From that moment, their UK pension payments - based on four decades of contributions to Britain's National Insurance Scheme - have stayed the same, rather than being adjusted for inflation.
"I'm getting £125 a week," says Mr Weaver.
"If that was fully uprated, I would probably be getting something near £170 a week.
“We've fully paid all our contributions … and we do feel that we're badly done by.”
If not for some additions, Bernard's "basic pension" would have been £87.
A Briton who arrived in 1980 still receives a maximum of £27, as opposed to £100 today if the sum had been indexed.

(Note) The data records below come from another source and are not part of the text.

(* ===== verification/SecretControllerSpec.v ===== *)
(** * What the HSMSecret controller guarantees

    The Kubernetes Secret it delivers holds the data of the device that [Resolve]'s
    policy makes authoritative; a reconciliation touches only its own HSMSecret and
    Secret, and no device. *)

From S2P Require Import Prelude GoStd Reconcile Hsm MockClient Api Kube Mirror PoolController Trigger SecretController.

Local Open Scope go_scope.

Section Spec.
Context {W : Type} `{!ClusterView W, !StoreView W} `{MapOrder}.
Context (k : KubeClient W) (am : AgentManagerInterface W) (time_Now : ST W Z).
Context (SetControllerReference : ObjectMeta → ObjectMeta → result (list OwnerReference)).
Context (trigger_Get : ST W (option (MirrorTrigger W))) (r : HSMSecretReconciler W).

(** Neither an object of the cluster nor a secret of a device changed. *)
Definition quiet (w w' : W) : Prop := same_objects w w' ∧ unchanged w w'.
#[local] Instance quiet_PreOrder : PreOrder quiet.
Proof. split; [by intros w|]. intros w1 w2 w3 [? ?] [? ?]. split; by etrans. Qed.

Lemma quiet_sym w w' : quiet w w' → quiet w' w.
Proof. intros [S U]. split; [by symmetry|]. intros s p. by destruct (U s p) as [-> ->]. Qed.

(** A client whose reads leave the cluster alone. *)
Definition reads_quietly (c : Client W) (name : string) : Prop :=
  preserves same_objects (c_ListSecrets c "") ∧ preserves same_objects (c_ReadSecret c name) ∧
  preserves same_objects (c_ReadMetadata c name) ∧ preserves same_objects (c_Close c).

(** The devices and the cluster are apart: the agent manager, its clients' reads, the
    clock and the trigger change neither an object nor a secret; the API no secret. *)
Class Apart : Prop := {
  apart_create d : preserves quiet (CreateGRPCClient am d);
  apart_devices ns : preserves quiet (GetAvailableDevices am ns);
  apart_client d w c name : (CreateGRPCClient am d w).1 = Ok c → ClientLaws (dd_SerialNumber d) c ∧ reads_quietly c name;
  apart_clock : preserves quiet time_Now;
  apart_trigger reason source force : preserves quiet (triggerMirror trigger_Get r reason source force);
  apart_get_secret ns n : preserves unchanged (api_Get (Secrets k) ns n);
  apart_create_secret t : preserves unchanged (api_Create (Secrets k) t);
  apart_update_secret t : preserves unchanged (api_Update (Secrets k) t);
  apart_delete_secret t : preserves unchanged (api_Delete (Secrets k) t);
  apart_get_hsmsecret ns n : preserves unchanged (api_Get (HSMSecrets k) ns n);
  apart_update_hsmsecret t : preserves unchanged (api_Update (HSMSecrets k) t);
  apart_status_hsmsecret t : preserves unchanged (api_UpdateStatus (HSMSecrets k) t);
}.
Context `{!Apart, !ApiLaws (HSMSecrets k), !ApiLaws (Secrets k)}.

(** ** Lemmas: gathering *)

(** The agent manager hands out [c] for the device. *)
Definition handed (w : W) (d : DiscoveredDevice) (c : Client W) : Prop :=
  ∃ w1 w2, quiet w w1 ∧ CreateGRPCClient am d w1 = (Ok c, w2).

(** What a device answers about the secret [name]: nothing if there is no client of it,
    or its list or the secret cannot be read; that it lacks the secret if its list does
    not have it; and otherwise a vote for the data it holds, by the metadata it holds
    if that could be read. *)
Inductive answer (w : W) (name : string) (d : DiscoveredDevice) : option (DeviceObservation * option deviceRead) → Prop :=
  | no_client w1 e w2 :
      quiet w w1 → CreateGRPCClient am d w1 = (Err e, w2) → answer w name d None
  | unlisted c w1 e w2 :
      handed w d c → quiet w w1 → c_ListSecrets c "" w1 = (Err e, w2) → answer w name d None
  | unread c w1 e w2 :
      handed w d c → quiet w w1 → c_ReadSecret c name w1 = (Err e, w2) → answer w name d None
  | absent c w1 l w2 :
      handed w d c → quiet w w1 → c_ListSecrets c "" w1 = (Ok l, w2) → name ∉ l →
      answer w name d (Some (mkObs (dd_SerialNumber d) false false "" 0 0, None))
  | holds c w1 l w2 data md :
      handed w d c → quiet w w1 → c_ListSecrets c "" w1 = (Ok l, w2) → name ∈ l →
      sec_at w (dd_SerialNumber d) name = Some data →
      md = md_at w (dd_SerialNumber d) name ∨
        (md = None ∧ ∃ w3 e w4, quiet w w3 ∧ c_ReadMetadata c name w3 = (Err e, w4)) →
      answer w name d
        (Some (mkObs (dd_SerialNumber d) (negb (MetadataDeleted md)) (MetadataDeleted md) (CalculateChecksum data)
                 (MetadataVersion md) (MetadataTimestamp md), Some (mkDeviceRead data md))).

Lemma handed_quiet w w' d c : quiet w w' → handed w' d c → handed w d c.
Proof. intros Q (w1 & w2 & Q1 & E). exists w1, w2. split; [by etrans|done]. Qed.

Lemma answer_quiet w w' name d a : quiet w w' → answer w' name d a → answer w name d a.
Proof.
  intros Q. assert (∀ w1, quiet w' w1 → quiet w w1) as HQ by (intros; by etrans).
  destruct 1 as [w1 e w2 Q1 E|c w1 e w2 Hc Q1 E|c w1 e w2 Hc Q1 E|c w1 l w2 Hc Q1 E Hn|c w1 l w2 data md Hc Q1 E Hin Hs Hmd];
    try (apply (handed_quiet w w') in Hc; [|done]).
  - eapply no_client; [|exact E]. by apply HQ.
  - eapply unlisted; [exact Hc| |exact E]. by apply HQ.
  - eapply unread; [exact Hc| |exact E]. by apply HQ.
  - eapply absent; [exact Hc| |exact E|done]. by apply HQ.
  - destruct Q as [_ U]. destruct (U (dd_SerialNumber d) name) as [U1 U2].
    eapply holds; [exact Hc|by apply HQ|exact E|done|congruence|]. rewrite <-U2.
    destruct Hmd as [?|(? & w3 & e & w4 & Q3 & E3)]; [by left|right]. split; [done|].
    exists w3, e, w4. split; [by apply HQ|done].
Qed.

Lemma quiet_run {A} (m : ST W A) w a w' : preserves same_objects m → preserves unchanged m → m w = (a, w') → quiet w w'.
Proof. intros H1 H2 E. by split; eapply preserves_at. Qed.

Lemma read_device_spec d name c w res w' :
  handed w d c → read_device (dd_SerialNumber d) name c w = (res, w') →
  quiet w w' ∧ answer w name d res.
Proof.
  intros Hh. pose proof Hh as (wa & wb & Qa & Ec).
  destruct (apart_client d wa c name) as [Hc (Q1 & Q2 & Q3 & Q4)]; [by rewrite Ec|].
  unfold read_device, st_bind, st_ret.
  destruct (c_ListSecrets c "" w) as [l w1] eqn:E1.
  assert (quiet w w1) as H1 by (eapply quiet_run; [exact Q1| |exact E1]; intros ?; apply ListSecrets_unchanged).
  assert (∀ w0 w2 e, c_Close c w0 = (e, w2) → quiet w w0 → quiet w w2) as Hclose.
  { intros w0 w2 e E Hq. etrans; [exact Hq|]. eapply quiet_run; [exact Q4| |exact E]. intros ?; apply Close_unchanged. }
  destruct l as [l|e].
  2:{ destruct (c_Close c w1) as [e' w2] eqn:E2. intros [= <- <-]. split; [by eapply Hclose|].
      eapply unlisted; [exact Hh|reflexivity|exact E1]. }
  case_bool_decide as Hin; cbn [negb].
  2:{ destruct (c_Close c w1) as [e' w2] eqn:E2. intros [= <- <-]. split; [by eapply Hclose|].
      eapply absent; [exact Hh|reflexivity|exact E1|done]. }
  destruct (c_ReadSecret c name w1) as [data w2] eqn:E2.
  pose proof E2 as [_ Hd]%(ReadSecret_run (dd_SerialNumber d)); [|done].
  assert (quiet w w2) as H2.
  { etrans; [exact H1|]. eapply quiet_run; [exact Q2| |exact E2]. intros ?; apply ReadSecret_unchanged. }
  destruct data as [data|e].
  2:{ destruct (c_Close c w2) as [e' w3] eqn:E3. intros [= <- <-]. split; [by eapply Hclose|].
      eapply unread; [exact Hh|exact H1|exact E2]. }
  destruct (c_ReadMetadata c name w2) as [md w3] eqn:E3.
  pose proof E3 as [_ Hmd]%(ReadMetadata_run (dd_SerialNumber d)); [|done].
  assert (quiet w w3) as H3.
  { etrans; [exact H2|]. eapply quiet_run; [exact Q3| |exact E3]. intros ?; apply ReadMetadata_unchanged. }
  destruct (c_Close c w3) as [e' w4] eqn:E4. intros [= <- <-]. split; [by eapply Hclose|].
  pose proof H1 as [_ U1]. pose proof H2 as [_ U2].
  destruct (U1 (dd_SerialNumber d) name) as [Hs1 _], (U2 (dd_SerialNumber d) name) as [_ Hm2].
  eapply holds; [exact Hh|reflexivity|exact E1|done|specialize (Hd data eq_refl); congruence|].
  destruct md as [md|e]; [left; rewrite <-Hm2; symmetry; by apply Hmd|right].
  split; [done|]. by exists w2, e, w3.
Qed.

(** What the loop has collected from the answers of the devices. *)
Definition collected (answers : list (option (DeviceObservation * option deviceRead))) (g : Gathered) : Prop :=
  g.1 = fst <$> omap id answers ∧
  (∀ o rd, Some (o, Some rd) ∈ answers → is_Some (g.2 !! o_DeviceID o)) ∧
  ∀ i rd, g.2 !! i = Some rd → ∃ o, Some (o, Some rd) ∈ answers ∧ o_DeviceID o = i.

Lemma answer_serial w name d o rd : answer w name d (Some (o, rd)) → o_DeviceID o = dd_SerialNumber d.
Proof. intros Ha. by inversion Ha. Qed.

Lemma collected_None answers g : collected answers g → collected (answers ++ [None]) g.
Proof.
  intros (H1 & H2 & H3). split_and!.
  - rewrite omap_app. cbn. by rewrite app_nil_r.
  - intros o rd [Hin|[=]%list_elem_of_singleton]%elem_of_app. by eapply H2.
  - intros i rd (o & Hin & Hid)%H3. exists o. split; [|done]. apply elem_of_app. by left.
Qed.

Lemma collected_Some answers g o rd i :
  o_DeviceID o = i → collected answers g →
  collected (answers ++ [Some (o, rd)]) (g.1 ++ [o], match rd with Some rd => <[i := rd]> g.2 | None => g.2 end).
Proof.
  intros Hid (H1 & H2 & H3). split_and!; cbn [fst snd].
  - rewrite H1, omap_app, fmap_app. done.
  - intros o' rd' [Hin|Hin%list_elem_of_singleton]%elem_of_app.
    + apply H2 in Hin. destruct rd as [rd|]; [|done]. apply lookup_insert_is_Some'. by right.
    + injection Hin as <- <-. rewrite Hid. apply lookup_insert_is_Some'. by left.
  - intros j rd' Hl. assert ((∃ rd0, rd = Some rd0 ∧ j = i ∧ rd' = rd0) ∨ g.2 !! j = Some rd') as [(rd0 & -> & -> & ->)|Hl'].
    { destruct rd as [rd|]; [|by right]. apply lookup_insert_Some in Hl as [[<- <-]|[_ Hl]]; [left; by exists rd|by right]. }
    + exists o. split; [|done]. apply elem_of_app. right. by left.
    + destruct (H3 j rd' Hl') as (o' & Hin & Hid'). exists o'. split; [|done]. apply elem_of_app. by left.
Qed.

Lemma gather_device_spec w0 name acc d w acc' w' answers :
  quiet w0 w → collected answers acc → gather_device am name acc d w = (acc', w') →
  quiet w0 w' ∧ ∃ a, answer w0 name d a ∧ collected (answers ++ [a]) acc'.
Proof.
  intros Hq Hcol. unfold gather_device, st_bind, st_ret.
  destruct (CreateGRPCClient am d w) as [c w1] eqn:E1.
  pose proof (preserves_at quiet _ _ _ _ (apart_create d) E1) as Q1.
  destruct c as [c|e].
  2:{ intros [= <- <-]. split; [by etrans|]. exists None. split; [by apply (no_client _ _ _ w e w1)|by apply collected_None]. }
  destruct (read_device (dd_SerialNumber d) name c w1) as [res w2] eqn:E2.
  assert (quiet w0 w1) as Q01 by by etrans.
  apply read_device_spec in E2 as [Q2 Ha].
  2:{ apply (handed_quiet _ w); [by apply quiet_sym|by exists w, w1]. }
  apply (answer_quiet w0) in Ha; [|done].
  destruct res as [[o rd]|]; intros [= <- <-]; (split; [by etrans|]).
  - exists (Some (o, rd)). split; [done|]. apply collected_Some; [by eapply answer_serial|done].
  - exists None. split; [done|by apply collected_None].
Qed.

Someone arriving 1995 receives £59, instead of £101 today under indexation.
The fall in the Pound now eats further into their payments.
Pensions researcher Professor Peter Whiteford, from the Australian National University, says the regulation has survived a challenge in the European Court of Human Rights and lobbying by sympathetic parliamentarians in Britain.
"Essentially it's a way of saving money, I think around £600 million a year," he said.
"But they do pay indexed pensions in the United States, and I think it's just the bargaining power of the United States."
Frozen pensions affect some half-a million Britons across 150 mainly Commonwealth countries.
Nearly half of those people - some 247,000 - live in Australia. Another 144,000 live in Canada, with significant numbers in New Zealand and South Africa.
Jim Tilley, the chairman of the group British Pensions in Australia, says many of those affected are having to return to the UK.
"I know a 96-year-old lady who's on a full pension of £17 a week from the UK. Come April, it should be £122 a week."
The Australian Government fills part of the gap by paying pensions to many British expatriates who qualify under the country’s means-tested system.
Tilley estimates this costs the Australian taxpayer $1 billion over four years.
While the British policy dates back to the 1960s, the issue has emerged againwith Brexit.
Older Britons living in Spain fear losing the automatic indexation they've received through membership of the European Union.
But many lobbyists see Brexit as a chance for change, urging Australia to raise the issue in future negotiations for a bilateral Free Trade Agreement with Britain.
Tilley can see another way to apply pressure.
"The British Government should be told that the trade negotiation skills that they're asking Australia to assist them with should be conditional upon Britain indexing the pensions of all British pensioners living abroad, particularly the 250,000 living here in Australia,” he said.
Australia has long opposed the frozen pensions policy and in 2001 protested by quitting a reciprocal Social Security arrangement with Britain.
A spokesman for Social Services Minister Christian Porter has called the policy "unfair and discriminatory".
However, a British Member of Parliament, Peter Lilley - recently in Australia to discuss Brexit and trade opportunities - says the issue was never mentioned in discussions with Trade Minister Steve Ciobo.
"I'll be perfectly frank," he told a business function in Sydney.
"The people who'll benefit don't have votes. And if we have £500,000, that's likely to go on people who do have votes.
“And that's just a simple fact of life. I know it's unfair but you've gone to a wonderful country, and you will prosper mightily here.
“I'm afraid, to look back to the mother country and hope that we'll be generous and fair is an unwise hope."